WHAT IS BEING ASKED:
For the string "them", work out how many lines of the data contain it and give that number with nothing added.

EXERCISE DATA:
(* ===== verification/Prelude.v ===== *)
(** * A verification library for "simple"

    The program is a C++20 runtime of coroutines (src/runtime/) and a game
    server written on it (src/gobang/). The runtime has a scheduler thread that
    resumes coroutines, a socket thread (asio, OpenSSL, kcp), a thread that
    polls shared memory, and libraries for byte buffers, digests, HTTP and
    WebSocket. The game server is a set of services. The services of a machine
    talk to one gate through shared-memory channels; gates talk to each other
    over sockets and find each other through a gate master; players connect to
    proxies over WebSocket.

    ** Parts

    Utilities, each against an independent specification.
    - Base64, Digest, Md5, Sha1: src/runtime/src/utils/crypt.cpp. The digests
      equal RFC 1321 and FIPS 180-1 for any cutting of the input into updates,
      the keyed ones RFC 2104; base64 is RFC 4648 and decodes back.
    - Buffer: include/simple/containers/buffer.hpp. A [memory_buffer] refines a
      byte queue with headroom and never leaves its block.
    - TrieAC: src/utils/trie_ac.cpp. [in_trie] finds exactly the occurrences of
      the patterns and [replace] stars exactly the bytes they cover.
    - BinaryHeap has the lemmas on the order of a heap in a list. TimerQueue:
      src/containers/time_queue.cpp. The heap holds the timers added and not
      removed, with the positions the nodes remember. LinkedHeap:
      include/simple/containers/heap.hpp, the same tree by pointers, which
      refines a set that gives its least element.
    - MpscQueue: src/containers/queue.cpp, the lock-free queue of many producers
      and one consumer, one atomic access at a time. Every node pushed comes out
      once and in the order of the exchanges, and the consumer reaches it.

    Shared memory: ShmBuffer (src/shm/shm_buffer.cpp) refines a bounded byte
    queue; it is an instance of the class of ShmRing, against which ShmChannel
    (src/shm/shm_channel.cpp, shm_channel_select.cpp) is proved to carry whole
    messages in order; Sender (src/gobang/gate/local_service.cpp,
    src/gobang/kernel/gate_connector.cpp) adds the queue for the messages that
    find no room and its coroutine: nothing is lost or overtaken, and everything
    arrives if the other end reads.

    Coroutines: Cancellation (src/coro/cancellation_*.cpp) and AwaiterList are
    the intrusive lists shared by Mutex and ConditionVariable (src/coro/mutex.cpp,
    condition_variable.cpp), which refine an abstract lock and an abstract
    condition variable; ParallelTask (coro/parallel_task.hpp,
    task_operators.hpp) shows that [when_ready] resumes its waiter once, when no
    task runs any more, and what [&&] and [||] return. Awaiting is the table of
    suspended coroutines with their tokens. Scheduler (src/coro/scheduler.cpp,
    timed_awaiter.cpp) shows that a sleep ends once, by time or by cancellation,
    and that a turn resumes everyone who is due; AsyncSession
    (src/coro/async_session.cpp) that a coroutine that waits for a job of another
    thread is resumed once, and that a job that is done resumes it. ThreadPool
    (src/coro/thread_pool.cpp) runs the jobs: each is called once, and none waits
    for ever while a thread lives.

    Application (src/application/application.cpp, service_loader.cpp) starts the
    program: it reads the tables of Toml, loads the services in their order, calls
    their updates at their intervals, forwards messages to their callbacks and
    releases them. Frames (frame_awaiter.cpp) is the table of the coroutines that
    wait for a frame, and resumes each of them once.

    The log (src/log/): LogFlags and LogFormatter are the patterns of the lines,
    FileAppender the files that lines go to, LogSystem the loggers and the thread
    that writes for the asynchronous ones, LogConfig their configuration. A line
    is what its pattern says, asynchronous lines are those of synchronous
    loggers in the same order, and the files hold every line.

    Network and protocols: Network (src/coro/network.cpp) is the table of
    sockets with the handlers of the socket thread and the reading operations;
    its theorems make a connection the sequence of its bytes, as Stream takes
    it for Http (src/web/http.cpp) and Websocket (src/web/websocket.cpp):
    grammars, round trips, termination. Under them SocketSystem
    (include/simple/net/socket_types.h, src/net/socket_system.cpp) gives out the
    numbers of the sockets, and StreamSocket (socket_system.cpp and the TCP and
    TLS sockets of src/net/impl/) is the socket thread: what is sent arrives in
    order, all of it while no write fails, and a socket is announced
    and ends at most once. The kcp sockets are KcpConfig (src/net/impl/kcp_config.h,
    with what the two ends share), KcpServer (kcp_server_impl.cpp,
    kcp_session_impl.cpp) and KcpClient (kcp_client_impl.cpp): sessions begin,
    read and end in order, silence ends them, a client feeds ikcp in the order of
    its writes.

    The game server: ProtoUtils (src/gobang/kernel/proto_utils.cpp) frames
    messages; GateMaster (gate_master/gate_master.cpp) keeps the registry; Gate
    (gate/) routes, keeps connections and subscriptions, and follows the master;
    RpcSystem (kernel/proto_rpc.cpp) matches replies to calls; GateConnector
    (kernel/gate_connector.cpp) is the services' end of a gate; Proxy
    (proxy/proxy.cpp) keeps the players' connections; Login (login/login.cpp)
    logs them in. Center (center/center.cpp) keeps the accounts in shared memory
    and frees exactly the slots that are old and saved. DbProxy
    (db_proxy/db_proxy.cpp) writes the updates of a user to the database in the
    order in which they came and answers the queries; Database is the class of
    what it asks of MongoDB.

    ** How they interact

    - ShmChannel knows a ring by the operations and laws of [ByteRing] only;
      Sender instantiates it with [shm_buffer], both ends sharing the rings.
    - Mutex, ConditionVariable and RpcSystem run on the same model of
      cancellation and of the scheduler's list of coroutines to resume.
    - Gate hands a message to a service ([Write]); Sender is what the service's
      end does with it. GateConnector reads the other end of the channel.
    - [GateConnector.connector_table_current] puts the gate and a subscriber
      together; [GateConnector.player_reply_delivered] and
      [Login.login_completes] follow a message through ProtoUtils, Gate's
      destination test, GateConnector and Proxy.
    - Login takes the answer of a call with a timeout to be what [operator||]
      of ParallelTask returns.
    - StreamSocket's effects [HandStart], [HandAccept], [HandRead] and [HandStop]
      are the events of the handlers of Network, and the calls of Network on
      the socket system are StreamSocket's operations; its numbers are those of
      SocketSystem.
    - KcpServer and KcpClient know ikcp by the class [Kcp] and its laws [KcpLaws]
      only; KcpConfig has an instance for the witnesses. Their effects are those
      of StreamSocket, and KcpServer takes its numbers from SocketSystem.
    - Frames runs on Cancellation and its resumptions are turns of Scheduler;
      LogConfig and Application read the same tables of Toml. The jobs of
      AsyncSession and DbProxy are functions of ThreadPool.
    - Scheduler runs on the operations and the invariant of TimerQueue; Scheduler
      and AsyncSession share Awaiting, so both are cancelled the same way.
    - DbProxy knows the database by the operations and laws of [Database] and
      [DatabaseLaws] only; Database has an instance in memory for the witnesses.
      Its steps that resume a coroutine when a job is done are what
      [AsyncSession.finished_sessions_resume] gives.
    - A logger of LogSystem writes lines with LogFormatter, over the flags of
      LogFlags, to consoles or to the files of FileAppender; LogConfig calls the
      operations of LogSystem. The queue of the writer is first in first out,
      which is what MpscQueue shows of the code behind it.

    ** Conventions

    A w-bit integer is a [Z] with the wrap-around written where the code
    performs it; bytes are lists of [Z]. A C++ pointer to a shared object is the
    number of the object in an explicit store. [None] is undefined behaviour of
    the code - an index out of range, a dangling pointer, a null handle - unless
    a file says otherwise, and the theorems show where it cannot happen. A
    coroutine is cut at its suspensions; the scheduler, the other threads and
    the network decide what happens next, so a history is a list of events or
    operations and the theorems hold for every list. What is sent is an output
    of the step that sends it.

    Of other people's code the theorems use what it documents, each where its
    comment says so: that [async_write] takes all of its buffers or reports an
    error, that closing a socket completes what is pending on it with an error,
    that a wait completes with an error only when it was cancelled (one that has
    expired may still complete without one afterwards), that fmt writes decimal
    numbers, the laws [KcpLaws] and [DatabaseLaws], and that the clocks that are
    steady do not go back.

    Recursion that is not structural has fuel: the number of nodes for the
    automaton (TrieAC), the heaps (TimerQueue, LinkedHeap) and the intrusive lists, the
    length of the input for the parsers, the patterns and the digests, the
    declared or remaining size for bodies and frames. Session numbers are
    distinct for fewer than 2^64 sessions, the numbers of sockets for fewer than
    2^28 of a type. Every such function comes with a
    lemma that this fuel is enough, so results are never conditional on it; the
    one exception is the code's own endless loop ([Websocket.zero_payload_never_ends]).

    Sections share the parameters: protobuf parsing and serialisation, the keys
    and masks drawn at random, the byte order of the host. Where a property
    needs a law of them it is a hypothesis of the theorem, and the witness next
    to the theorem has a concrete function for it.

    ** Theorems

    The doc comment of a property starts with its number (C1, C2, ...). By kind:
    refinement of an abstract object (rings, channels, buffer, mutex, condition
    variable, sender), invariants over all histories (sockets, gate master,
    subscribers, connector's table), safety (exclusion, one login, at most one
    resumption, calls that end once), equivalence with a reference (digests,
    base64, grammars, automaton), round trips, termination, liveness (delivery,
    timers, [notify_all]), errors ([StreamSocket.resolve_failure_unanswered] and
    [KcpClient.bad_ack_strands_client] are two that nobody hears of). Theorems without a number record behaviours that
    surprise, several of them defects: [Gate.late_registration_online],
    [Gate.double_registration], [Mutex.cancelled_owner_loses_lock],
    [ConditionVariable.cv_notification_lost], [ParallelTask.and_hides_failure],
    [Network.kcp_check_failed_strands_reader], [TrieAC.third_session_stale],
    [Sha1.sha1_init_keeps_count], [Websocket.zero_payload_never_ends],
    [Proxy.failed_login_waits], [Login.login_ignores_password],
    [LogFormatter.pattern_tail_lost], [FileAppender.name_comes_twice],
    [LogConfig.no_pattern_no_text], [MpscQueue.returned_push_missed],
    [AsyncSession.early_result_lost], [DbProxy.update_of_nobody],
    [DbProxy.half_created], [StreamSocket.listen_bad_address],
    [StreamSocket.write_failure_ignored], [LogSystem.colors_of_an_old_message],
    [Proxy.login_of_nobody], [Frames.frames_in_a_row], [Frames.late_frame_waits], [Application.awake_blames_another],
    [KcpServer.stale_datagram_ends_session], [KcpServer.late_update_uses_server],
    [KcpServer.anybody_disconnects], [KcpClient.start_after_stop],
    [LinkedHeap.pop_empty_follows_null].

    ** Not modelled

    - The memory ordering between the processes that share a ring and between
      the threads that share the queue: accesses are sequentially consistent,
      and each operation of either side of a ring is one step.
    - asio, OpenSSL, ikcp, protobuf, lz4, TOML and the operating system (shm.cpp,
      os.cpp): other people's code; their calls are effects, events or
      parameters. MongoDB is the class [Database], ikcp the class [Kcp].
    - The statistics of the sockets, and the options of the streams.
    - Starting and joining the threads of the scheduler, the sockets and the
      shared memory.
    - The coroutines' promises and handles: [task], [detached_task], [co_start].
    - The test client, which prints what it receives.
    - The delays of reconnections and pings in the gates and connectors.

    ** What could follow

    The sockets between gates (remote_listener.cpp, remote_connector.cpp), whose
    messages are events of Gate; RpcSystem on Awaiting, whose coroutines it could
    share; one system of StreamSocket and the kcp sockets, which have the table
    and the numbers in common. *)

From Stdlib Require Export ZArith Lia ZifyNat ZifyBool.
From stdpp Require Export base tactics numbers list option.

YOUR RESPONSE:
7